ACTIVITY: Starting at the first line of the data below, write out each line exactly until you reach the line containing "Definition wMaxArg : bytes", and include that line too.

Saved data entries:
Segment Open

(* ===== verification/FrontState.v ===== *)
(** * Configuration of front

    [transports/front/statefile.go] and the factories of [front.go]: the
    parameters of the defense on top of the identity of [DefState.v]. *)
From S2P Require Import Prelude GoStd Rand Drbg Framing ReplayFilter Packet Ntor Obfs4 DefConn Args GoFloat GoText ObfsState DefState.

Module FrontState.
Import Env ArgUtils.
Definition wMinArg : bytes := str "w-min".
Definition wMaxArg : bytes := str "w-max".
Definition nServerArg : bytes := str "n-server".
Definition nClientArg : bytes := str "n-client".
#[global] Arguments wMinArg : simpl never.
#[global] Arguments wMaxArg : simpl never.
#[global] Arguments nServerArg : simpl never.
#[global] Arguments nClientArg : simpl never.

Record params := mkParams { wMin : spec_float; wMax : spec_float; nServer : Z; nClient : Z }.
Record jsonServerState := mkJson { js_base : DefState.JsonServerState; js_params : params }.
(** The embedded identity is [None] where the code leaves its zero value. *)
Record frontServerState := mkState {
  base : option DefState.DefConnServerState; st_params : params
}.

Definition json_fields (js : jsonServerState) : list (bytes * Json.value) :=
  let p := js_params js in
  DefState.json_fields (js_base js)
  ++ [(wMinArg, Json.of_float FloatText.binary32 (wMin p));
      (wMaxArg, Json.of_float FloatText.binary32 (wMax p));
      (nServerArg, Json.JInt (nServer p));
      (nClientArg, Json.JInt (nClient p))].

Definition clientString (st : frontServerState) : bytes :=
  let p := st_params st in
  DefState.ClientString (base st)
  ++ wMinArg ++ str "=" ++ FloatText.fixed 1 (wMin p) ++ str " "
  ++ wMaxArg ++ str "=" ++ FloatText.fixed 1 (wMax p) ++ str " "
  ++ nServerArg ++ str "=" ++ Atoi.Itoa (nServer p) ++ str " "
  ++ nClientArg ++ str "=" ++ Atoi.Itoa (nClient p).

Section server.
Context `{SipHash} `{Curve25519} `{Elligator} `{PtArgsGet}.

(** The error of the identity is overwritten by the next assignment to [err]. *)
Definition serverStateFromJSONServerState (js : jsonServerState) : S frontServerState :=
  st ← attempt (DefState.ServerStateFromJsonServerStateInternal (js_base js));
  let p := js_params js in
  if (nServer p <=? 0) || (nClient p <=? 0) then fail (Invalid nServerArg)
  else if le_zero (wMin p) || le_zero (wMax p) then fail (Invalid wMinArg)
  else
    let st := mkState st p in
    _ ← DefState.NewBridgeFile (clientString st);
    _ ← DefState.WriteJSONServerState (json_fields js);
    mret st.

Definition serverStateFromArgs (args : Args) : S frontServerState :=
  js ← DefState.ServerStateFromArgsInternal args;
  wMax ← required (FloatText.ParseFloat FloatText.binary32) wMaxArg args;
  wMin ← match Get wMinArg args with
         | None => mret (GoFloat.f32_of_Z 1)
         | Some s => required (FloatText.ParseFloat FloatText.binary32) wMinArg args
         end;
  nServer ← required Atoi.Atoi nServerArg args;
  nClient ← required Atoi.Atoi nClientArg args;
  serverStateFromJSONServerState (mkJson js (mkParams wMin wMax nServer nClient)).

Record frontServerFactory := mkServerFactory {
  sf_base : DefState.DefConnServerFactory; sf_params : params
}.

Definition ServerFactory (fuel : nat) (args : Args) : S frontServerFactory :=
  sf ← DefState.ServerFactory fuel args;
  st ← serverStateFromArgs args;
  mret (mkServerFactory sf (st_params st)).

Record frontClientArgs := mkClientArgs {
  ca_base : DefState.DefConnClientArgs; ca_params : params
}.

(** The error of the embedded factory is overwritten too; asserting the type
    of the [nil] that came with it panics. *)
Definition ParseArgs (args : Args) : S frontClientArgs :=
  arguments ← attempt (DefState.ParseArgs args);
  nClient ← GetIntArgFromStr nClientArg args;
  nServer ← GetIntArgFromStr nServerArg args;
  wMin ← GetFloatArgFromStr wMinArg args;
  wMax ← GetFloatArgFromStr wMaxArg args;
  match arguments with
  | Some a => mret (mkClientArgs a (mkParams (narrow wMin) (narrow wMax) nServer nClient))
  | None => panic "interface conversion: interface is nil"
  end.
End server.

(** The padding channel of a new connection is empty. *)
Record frontConn := mkConn { conn : DefState.DefConnConn; c_params : params; paddingChan : list bool }.

Section conns.
Context `{SipHash} `{SecretBox} `{Curve25519} `{Elligator} `{Hkdf} `{PtArgsGet} (fuel : nat).
Definition WrapConn (sf : frontServerFactory) tape startTime now d1 d2 w d3 net rf :=
  DefState.embed (fun c => mkConn c (sf_params sf) [])
    (DefState.WrapConn fuel (sf_base sf) tape startTime now d1 d2 w d3 net rf).
Definition Dial (args : frontClientArgs) dialErr hour tape d1 d2 w net :=
  DefState.embed (fun c => mkConn c (ca_params args) [])
    (DefState.Dial fuel (ca_base args) dialErr hour tape d1 d2 w net).
End conns.

Section proofs.
Context `{SipHash} `{Curve25519Laws} `{Elligator} `{PtArgsLaws}.

(** A client whose certificate is malformed does not get an error: with
    well-formed parameters, [ParseArgs] panics. *)
Lemma front_bad_certificate args e w :
  ObfsState.server_identity args = Err e ->
  is_Some (Get nClientArg args ≫= Atoi.Atoi) ->
  is_Some (Get nServerArg args ≫= Atoi.Atoi) ->
  is_Some (Get wMinArg args ≫= FloatText.ParseFloat FloatText.binary64) ->
  is_Some (Get wMaxArg args ≫= FloatText.ParseFloat FloatText.binary64) ->
  (ParseArgs args w).1 = Panic "interface conversion: interface is nil".
Proof.
  intros Hid [v0 H0'] [v1 H1'] [v2 H2'] [v3 H3']. unfold ParseArgs. mrun.
  rewrite (DefState.ParseArgs_no_identity _ _ _ Hid).
  unfold GetIntArgFromStr, GetFloatArgFromStr, required.
  destruct (Get nClientArg args); [|done]. cbn [mbind option_bind] in H0'. rewrite H0'. mrun.
  destruct (Get nServerArg args); [|done]. cbn [mbind option_bind] in H1'. rewrite H1'. mrun.
  destruct (Get wMinArg args); [|done]. cbn [mbind option_bind] in H2'. rewrite H2'. mrun.
  destruct (Get wMaxArg args); [|done]. cbn [mbind option_bind] in H3'. rewrite H3'. mrun.
  done.
Qed.
End proofs.
End FrontState.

Segment Closed

TASK RESULT:
(* ===== verification/FrontState.v ===== *)
(** * Configuration of front

    [transports/front/statefile.go] and the factories of [front.go]: the
    parameters of the defense on top of the identity of [DefState.v]. *)
From S2P Require Import Prelude GoStd Rand Drbg Framing ReplayFilter Packet Ntor Obfs4 DefConn Args GoFloat GoText ObfsState DefState.

Module FrontState.
Import Env ArgUtils.
Definition wMinArg : bytes := str "w-min".
Definition wMaxArg : bytes := str "w-max".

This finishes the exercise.